Inside the rising elevator, the air was surprisingly casual, a jarring contrast to the inferno raging outside the shaft.

The muffled sounds of secondary explosions thudded against the metal cage, but the three men inside acted as if they were on a Sunday stroll.

Vsoko leaned his massive frame against the mirrored wall, his oversized hammer resting heavily by his feet, leaving small scuffs on the polished floor.

Beside him, Asoka was busy picking something out of his teeth with a nonchalant focus, his sniper rifle slung carelessly over his shoulder as if it were a common backpack.

"I'm telling you, real ramen needs that thick, creamy broth.

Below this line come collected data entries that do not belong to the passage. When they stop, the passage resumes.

(** X4. The answer card is left out exactly for an empty answer, whatever the
    citations.  Otherwise it shows the answer; the citation block is left out
    exactly for an empty list of citations, and has one badge per citation,
    in order, linking to the citation's url.  A badge shows the title when
    there is a non-empty one and [Source n] otherwise, [n] counting from 1;
    no badge has an empty label. *)
Theorem AnswerPanel_card (answer : jsstring) (citations : list Citation) :
  (AnswerPanel answer citations = None <-> answer = []) /\
  (forall card, AnswerPanel answer citations = Some card ->
     AnswerPanelTsx.text card = answer /\
     (badges card = None <-> citations = []) /\
     (forall bs, badges card = Some bs ->
        List.length bs = List.length citations /\
        map href bs = map url citations /\
        Forall (fun b => label b <> []) bs /\
        (forall i c, nth_error citations i = Some c ->
           exists b, nth_error bs i = Some b /\
             AnswerPanelTsx.key b = i /\
             href b = url c /\
             (forall t, title c = Some t -> t <> [] -> label b = t) /\
             (title c = None \/ title c = Some [] ->
              label b = lit "Source " ++ decimal (N.of_nat (i + 1)))))).
Proof.
  unfold AnswerPanel. destruct answer as [|a rest]; simpl.
  { split; [split; reflexivity | intros card H; discriminate]. }
  split; [split; intros H; discriminate|].
  intros card H. injection H as <-. simpl.
  split; [reflexivity|].
  destruct citations as [|c0 cs]; simpl.
  { split; [split; reflexivity | intros bs H; discriminate]. }
  split; [split; intros H; discriminate|].
  intros bs H. injection H as <-.
  set (f := fun citation index =>
              {| AnswerPanelTsx.key := index; href := url citation;
                 label := badge_label citation index |}).
  change (_ :: map_indexed f 1 cs) with (map_indexed f O (c0 :: cs)).
  split; [apply map_indexed_length|].
  split; [exact (map_indexed_map _ _ _ f href url (c0 :: cs) (fun _ _ => eq_refl) O)|].
  split.
  { apply Forall_forall. intros b Hb. apply In_nth_error in Hb. destruct Hb as [i Hi].
    rewrite map_indexed_nth in Hi.
    destruct (nth_error (c0 :: cs) i) as [c|]; [|discriminate].
    simpl in Hi. injection Hi as <-. apply badge_label_nonempty. }
  intros i c Hi. rewrite map_indexed_nth, Hi. simpl.
  eexists; split; [reflexivity|]. simpl.
  split; [reflexivity|]. split; [reflexivity|]. unfold badge_label. split.
  - intros t -> Ht. destruct t; [contradiction | reflexivity].
  - intros [->| ->]; reflexivity.
Qed.

(** *** [Header] *)

Import HealthCheck HeaderTsx.

Lemma indicator_caption (h : HealthStatus) :
  (caption (indicator h) = lit "Connected" <-> h = online) /\
  (caption (indicator h) = lit "Disconnected" <-> h = offline) /\
  (caption (indicator h) = lit "Checking..." <-> h = checking) /\
  (dot (indicator h) = lit "bg-green-500" <-> h = online) /\
  (dot (indicator h) = lit "bg-red-500" <-> h = offline).
Proof.
  destruct h; simpl; repeat split; intros H; reflexivity || discriminate H.
Qed.

(** X5. The header shows the pulsing yellow dot and [Checking...] until the
    first poll has settled.  After a poll it shows the green dot and
    [Connected] exactly when that poll was answered before the 5000 ms abort
    with a status from 200 to 299, and the red dot and [Disconnected]
    otherwise; it never goes back to [Checking...]. *)
Theorem Header_follows_last_poll (polls : list Network) (net : Network) :
  Header [] = {| dot := lit "bg-yellow-500 animate-pulse";
                 tooltip := lit "Checking connection...";
                 caption := lit "Checking..." |} /\
  (caption (Header (polls ++ [net])) = lit "Connected" <->
     exists l st, net = Responds l st /\ (l < 5000)%N /\ (200 <= st <= 299)%N) /\
  (dot (Header (polls ++ [net])) = lit "bg-green-500" <->
     caption (Header (polls ++ [net])) = lit "Connected") /\
  (caption (Header (polls ++ [net])) = lit "Disconnected" <->
     ~ exists l st, net = Responds l st /\ (l < 5000)%N /\ (200 <= st <= 299)%N) /\
  (dot (Header (polls ++ [net])) = lit "bg-red-500" <->
     caption (Header (polls ++ [net])) = lit "Disconnected") /\
  caption (Header (polls ++ [net])) <> lit "Checking...".
Proof.
  unfold Header. rewrite HealthFacts.useHealthCheck_last.
  destruct (indicator_caption (checkHealth net)) as (Hc & Hd & Hk & Hg & Hr).
  assert (Hon : checkHealth net = online <->
            exists l st, net = Responds l st /\ (l < 5000)%N /\ (200 <= st <= 299)%N).
  { rewrite HealthFacts.checkHealth_online; split.
    - intros [st [Hf Hok]]. apply HealthFacts.fetch_fulfilled in Hf.
      destruct Hf as [l [-> Hl]]. exists l, st. apply HealthFacts.ok_range in Hok.
      repeat split; try exact Hl; lia.
    - intros [l [st [-> [Hl Hst]]]]. exists st; split.
      + apply HealthFacts.fetch_fulfilled; eauto.
      + apply HealthFacts.ok_range; exact Hst. }
  split; [reflexivity|].
  split; [rewrite Hc; exact Hon|].
  split; [rewrite Hg, Hc; reflexivity|].
  split.
  { rewrite Hd. split.
    - intros Hoff Hex. apply Hon in Hex. congruence.
    - intros Hno. destruct (HealthFacts.checkHealth_settled net) as [H|H]; [|exact H].
      exfalso; apply Hno, Hon, H. }
  split; [rewrite Hr, Hd; reflexivity|].
  rewrite Hk. destruct (HealthFacts.checkHealth_settled net) as [H|H]; rewrite H; discriminate.
Qed.

End ComponentFacts.

(* ------------------------------------------------------------------------- *)
(** ** The page across a whole request *)

Module PageFacts.
Import JS Index Surface IndexView.

Lemma perform_surface (e : Effect) (w : World) :
  surface (perform e w) = apply (surface w) e.
Proof. destruct e; reflexivity. Qed.

Lemma run_surface (es : list Effect) :
  forall w, surface (run es w) = fold_left apply es (surface w).
Proof.
  induction es as [|e es IH]; intros w; [reflexivity|].
  rewrite IndexFacts.run_cons, IH, perform_surface. reflexivity.
Qed.



Section Handler.
Variable clock : N -> jsstring.
Variable nullAccessMessage : jsstring.

Lemma timer_callback_surface (tm : Timer) (q : list Timer) (t : N) (w : World) :
  surface (timer_callback clock tm (with_timers q (at_time t w))) = surface w.
Proof.
  unfold timer_callback. destruct (event_message (event tm)); reflexivity.
Qed.

(** Timers change nothing but the timeline. *)
Lemma fire_trace_surface (limit : N) (q : list Timer) :
  forall w, surface (last (fire_trace clock limit q w) w) = surface w.
Proof.
  induction q as [|tm q IH]; intros w; simpl; [reflexivity|].
  destruct (due tm <=? limit)%N; [|reflexivity].
  rewrite IndexFacts.last_cons, IH. apply timer_callback_surface.
Qed.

The kind where the pork just melts on your tongue," Vsoko said, wiping his lips with the back of his hand as if he could still taste the salt.

"Anything else is just flavored water for the weak. You can't call yourself a warrior if you're eating that instant trash."

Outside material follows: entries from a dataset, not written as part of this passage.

(* ===== verification/CharBuffer.v ===== *)
(** * What the parser needs of its character buffer

    [Parser] reads its input only through [peek_at], by adding to
    [buffer_offset_], and through [trim_opportunity]
    ([tools/happy/src/Parser.hpp]). The interface [CharBuffer] holds those three
    operations, so the lexer and the grammar are written once, against it. It has
    two implementations: the input as a plain byte string, below, which is the
    specification; and the buffer of [Parser.cpp] over a [StreamReader], in
    [StreamBuffer]. *)
From S2P Require Import Prelude Ast.

(** ** Failures

    What a parse can end with instead of a tree. *)
Inductive parse_error :=
(** [throw ParseException(position, message)] *)
| ParseException (position : DocumentPosition) (message : bytes)
(** [throw std::runtime_error(what)], from a reader *)
| RuntimeError (message : bytes)
(** [throw std::logic_error(what)] *)
| LogicError (message : bytes)
(** signed arithmetic out of range, of 64 bits or of an [int]: undefined behaviour *)
| SignedOverflow
(** the buffer used past its end: undefined behaviour *)
| OverRead.

Class CharBuffer (B : Type) := {
  (** [peek_at(offset)] *)
  buf_peek_at : nat -> M parse_error B ascii;
  (** [buffer_offset_ += n] *)
  buf_skip : nat -> M parse_error B unit;
  (** [trim_opportunity()] *)
  buf_trim : M parse_error B unit;
}.

(** ** The specification of the buffer

    [rest] are the bytes not consumed yet; [seen] counts those at its front that
    [peek_at] has already looked at, which are the ones the buffer is sure to hold.
    Consuming a byte that was not looked at is an error of its own here, so a parse
    that never fails with [OverRead] never moves [buffer_offset_] past its data. *)
Record input := mkInput {
  rest : bytes;
  seen : nat;
}.

#[export] Instance input_buffer : CharBuffer input := {|
  buf_peek_at offset := fun i =>
    Ok (nth offset (rest i) NUL)
       (mkInput (rest i) (seen i `max` (S offset `min` length (rest i))));
  buf_skip n := fun i =>
    if decide (n <= seen i)%nat then Ok tt (mkInput (drop n (rest i)) (seen i - n))
    else Err OverRead;
  buf_trim := fun i => Ok tt i;
|}.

Asoka shook his head, his mouth half-full of a dry snack he'd scavenged earlier from a vending machine.

"I disagree, man. Nothing beats a well-seasoned BBQ. Spices that kick back at you. That's the food of champions! It gives you the energy to keep moving when the world is burning down."

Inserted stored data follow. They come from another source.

(* ===== verification/Grammar.v ===== *)
(** * The grammar of the happy language

    Which token sequences denote which (erased) tree: a relation per construct. *)
From S2P Require Import Prelude Ast CharBuffer Lexer LexSpec Parser.

(** A sequence of items. *)
Inductive derives_all {A} (D : A -> list token -> Prop) : list A -> list token -> Prop :=
| all_nil : derives_all D [] []
| all_cons x ts xs ts' :
    D x ts -> derives_all D xs ts' -> derives_all D (x :: xs) (ts ++ ts').

(** [a.b.c] *)
Fixpoint path_tokens (space : list AstIdentifier) (name : AstIdentifier) : list token :=
  match space with
  | [] => [TIdentifier name]
  | i :: space' => TIdentifier i :: TSymbol Symbol.namespace_sep :: path_tokens space' name
  end.

Definition qualified_tokens (q : AstQualifiedIdentifier) : list token :=
  path_tokens (space q) (name q).

(** [a.b] or [a.b\[n\]] *)
Inductive derives_type : AstType -> list token -> Prop :=
| type_plain q : derives_type (mkAstType q false None) (qualified_tokens q)
| type_array q n :
    derives_type (mkAstType q true (Some n))
      (qualified_tokens q ++
       [TSymbol Symbol.bracket_open; TInteger n; TSymbol Symbol.bracket_close]).

(** [INCLUDE 'path'] *)
Inductive derives_include : AstInclude -> list token -> Prop :=
| include_path s :
    derives_include (mkAstInclude nowhere s) [TSymbol Symbol.include_kw; TString s].

(** [field: type] *)
Inductive derives_struct_field : AstStructField -> list token -> Prop :=
| struct_field i t ts :
    derives_type t ts ->
    derives_struct_field (mkAstStructField nowhere i t)
      (TIdentifier i :: TSymbol Symbol.colon :: ts).

(** [STRUCT id { ... }] *)
Inductive derives_struct : AstStruct -> list token -> Prop :=
| struct i fs ts :
    derives_all derives_struct_field fs ts ->
    derives_struct (mkAstStruct nowhere i fs)
      (TSymbol Symbol.struct_kw :: TIdentifier i :: TSymbol Symbol.curly_open ::
       ts ++ [TSymbol Symbol.curly_close]).

(** [field: 'text'] *)
Inductive derives_mapping_field : AstMappingField -> list token -> Prop :=
| mapping_field i s :
    derives_mapping_field (mkAstMappingField nowhere i s)
      [TIdentifier i; TSymbol Symbol.colon; TString s].

(** [MAPPING id: a.b { ... }] *)
Inductive derives_mapping : AstMapping -> list token -> Prop :=
| mapping i q fs ts :
    derives_all derives_mapping_field fs ts ->
    derives_mapping (mkAstMapping nowhere i q fs)
      (TSymbol Symbol.mapping_kw :: TIdentifier i :: TSymbol Symbol.colon ::
       qualified_tokens q ++ TSymbol Symbol.curly_open :: ts ++ [TSymbol Symbol.curly_close]).

(** [: encoding], or nothing for the default one. *)
Inductive derives_encoding_name : AstIdentifier -> list token -> Prop :=
| encoding_default : derives_encoding_name DEFAULT_ENCODING []
| encoding_named e : derives_encoding_name e [TSymbol Symbol.colon; TIdentifier e].

Inductive derives_encoding_field : AstEncodingNode -> list token -> Prop :=
| encoding_field i e ts :
    derives_encoding_name e ts ->
    derives_encoding_field (AstEncodingField nowhere i e) (TIdentifier i :: ts).

(** [field: encoding], [DELTA field: encoding] or [DELTA { ... }] *)
Inductive derives_node : AstEncodingNode -> list token -> Prop :=
| node_field n ts : derives_encoding_field n ts -> derives_node n ts
| node_delta_field n ts :
    derives_encoding_field n ts ->
    derives_node (AstEncodingDeltaBlock nowhere [n]) (TSymbol Symbol.delta_kw :: ts)
| node_delta_block ns ts :
    derives_all derives_node ns ts ->
    derives_node (AstEncodingDeltaBlock nowhere ns)
      (TSymbol Symbol.delta_kw :: TSymbol Symbol.curly_open ::
       ts ++ [TSymbol Symbol.curly_close]).

(** [ENCODING id: encoding { ... }] *)
Inductive derives_encoding : AstEncoding -> list token -> Prop :=
| encoding i e tse ns ts :
    derives_encoding_name e tse ->
    derives_all derives_node ns ts ->
    derives_encoding (mkAstEncoding nowhere i e ns)
      (TSymbol Symbol.encoding_kw :: TIdentifier i ::
       tse ++ TSymbol Symbol.curly_open :: ts ++ [TSymbol Symbol.curly_close]).

(** [NAMESPACE a.b], or nothing. *)
Inductive derives_namespace : AstQualifiedIdentifier -> list token -> Prop :=
| namespace_none : derives_namespace empty_qualified []
| namespace_some q :
    derives_namespace q (TSymbol Symbol.namespace_kw :: qualified_tokens q).

(** The declarations, in any order; the tree keeps each kind in its own list. *)
Inductive derives_decls :
    list AstStruct -> list AstMapping -> list AstEncoding -> list token -> Prop :=
| decls_nil : derives_decls [] [] [] []
| decls_struct s ts ss ms es ts' :
    derives_struct s ts -> derives_decls ss ms es ts' ->
    derives_decls (s :: ss) ms es (ts ++ ts')
| decls_mapping m ts ss ms es ts' :
    derives_mapping m ts -> derives_decls ss ms es ts' ->
    derives_decls ss (m :: ms) es (ts ++ ts')
| decls_encoding e ts ss ms es ts' :
    derives_encoding e ts -> derives_decls ss ms es ts' ->
    derives_decls ss ms (e :: es) (ts ++ ts').

Inductive derives_document : AstRoot -> list token -> Prop :=
| document incs tsi q tsq ss ms es tsd :
    derives_all derives_include incs tsi ->
    derives_namespace q tsq ->
    derives_decls ss ms es tsd ->
    derives_document (mkAstRoot nowhere incs q ss ms es) (tsi ++ tsq ++ tsd).

(** ** Facts about derivations *)

Lemma derives_all_snoc {A} (D : A -> list token -> Prop) xs ts x ts' :
  derives_all D xs ts -> D x ts' -> derives_all D (xs ++ [x]) (ts ++ ts').
Proof.
  intros Hxs Hx. induction Hxs as [|y tsy xs ts Hy Hxs IH]; simpl.
  - rewrite <- (app_nil_r ts'). apply all_cons; [done|apply all_nil].
  - rewrite <- app_assoc. by apply all_cons.
Qed.

Lemma derives_all_fmap {A B} (f : A -> B) (D : B -> list token -> Prop) xs ts :
  derives_all (fun x => D (f x)) xs ts -> derives_all D (f <$> xs) ts.
Proof. induction 1; simpl; eauto using derives_all. Qed.

Lemma derives_struct_field_cons f ts : derives_struct_field f ts -> ts <> [].
Proof. by intros []. Qed.
Lemma derives_mapping_field_cons f ts : derives_mapping_field f ts -> ts <> [].
Proof. by intros []. Qed.
Lemma derives_node_cons n ts : derives_node n ts -> ts <> [].
Proof. intros [? ? []| |]; done. Qed.
Lemma derives_include_cons i ts : derives_include i ts -> ts <> [].
Proof. by intros []. Qed.

Lemma path_tokens_snoc sp i n :
  path_tokens (sp ++ [i]) n =
  path_tokens sp i ++ [TSymbol Symbol.namespace_sep; TIdentifier n].
Proof. induction sp as [|j sp IH]; simpl; [done|by rewrite IH]. Qed.

(** A path is an identifier and then a separator and an identifier for each other. *)
Lemma path_tokens_cons sp n :
  exists i l, sp ++ [n] = i :: l /\
    path_tokens sp n = TIdentifier i ::
      (l ≫= fun j => [TSymbol Symbol.namespace_sep; TIdentifier j]).
Proof.
  induction sp as [|i sp (j & l & Heq & IH)]; simpl; [by exists n, []|].
  exists i, (j :: l). by rewrite Heq, IH.
Qed.

Lemma derives_decls_snoc_struct ss ms es ts s ts' :
  derives_decls ss ms es ts -> derives_struct s ts' ->
  derives_decls (ss ++ [s]) ms es (ts ++ ts').
Proof.
  intros Hd Hs. induction Hd; simpl; rewrite <- ?app_assoc; eauto using derives_decls.
  rewrite <- (app_nil_r ts'). by apply decls_struct; [|apply decls_nil].
Qed.

Lemma derives_decls_snoc_mapping ss ms es ts m ts' :
  derives_decls ss ms es ts -> derives_mapping m ts' ->
  derives_decls ss (ms ++ [m]) es (ts ++ ts').
Proof.
  intros Hd Hs. induction Hd; simpl; rewrite <- ?app_assoc; eauto using derives_decls.
  rewrite <- (app_nil_r ts'). by apply decls_mapping; [|apply decls_nil].
Qed.

Lemma derives_decls_snoc_encoding ss ms es ts e ts' :
  derives_decls ss ms es ts -> derives_encoding e ts' ->
  derives_decls ss ms (es ++ [e]) (ts ++ ts').
Proof.
  intros Hd Hs. induction Hd; simpl; rewrite <- ?app_assoc; eauto using derives_decls.
  rewrite <- (app_nil_r ts'). by apply decls_encoding; [|apply decls_nil].
Qed.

A brief silence followed, broken only by the hum of the elevator's motor. Asoka's expression suddenly turned uncharacteristically dreamy, his eyes losing their sharp focus.

"But honestly... more than food, I just want a woman. A beautiful girl to look after me, love me, and eventually marry me... Is that too much to ask for in this hellscape?"

Vsoko looked him up and down—taking in the dusty gear and the messy hair—then burst into a guttural laugh that shook the small space.

"Who's gonna take you in, man? Look at that gut you're growing. Only your food would marry a face like that! You're a walking disaster."

He laughed harder, elbowing the third figure standing silently in the corner. "Right, Yizuri? Tell him. Who's ever going to marry this loser?"

Yizuri didn't laugh. He didn't even flinch. He slowly turned his head, his eyes like twin shards of ice cutting through Vsoko's humor.

The silence he projected was heavy, more terrifying than the explosions rocking the foundation of the building.

OUTSIDE THE ELEVATOR

On the landing, seven enemy soldiers were unraveling in a fit of pure, unadulterated panic.

The hallway was thick with acrid smoke, and the heat from the fires below was becoming unbearable, making their tactical gear feel like lead weights.

"Stay in your positions, damn it!" the leader screamed, his voice cracking as he wiped sweat and soot from his eyes. "We have orders! We protect this floor until the building falls or we are relieved! Do you hear me?"

A man clutching a shotgun stepped forward, his face flushed with a mix of rage and terror.

"What the hell are you talking about?" he spat, his hands trembling. "I'm not throwing my life away for a pile of burning concrete! The building is coming down and you want us to stay here and become mincemeat? To hell with you and your orders! I have a family!"

The leader grabbed him by the collar, shoving a pistol under his chin with a desperate force. "Sit down, worm, before I blow your brains out! If you take one step toward those stairs, you're a dead man!"

"Get off me, you disgraced piece of filth!" the man with the shotgun roared, shoving him back violently. "You stay here and die like a dog! I'm out!"

To their side, a third soldier unsheathed his katana with a cold, metallic hiss. He said nothing. He watched the argument with pure contempt, his eyes darting toward the shadows, planning his own escape into the ruins.

DING.

The elevator doors slid open with a calm, melodic chime.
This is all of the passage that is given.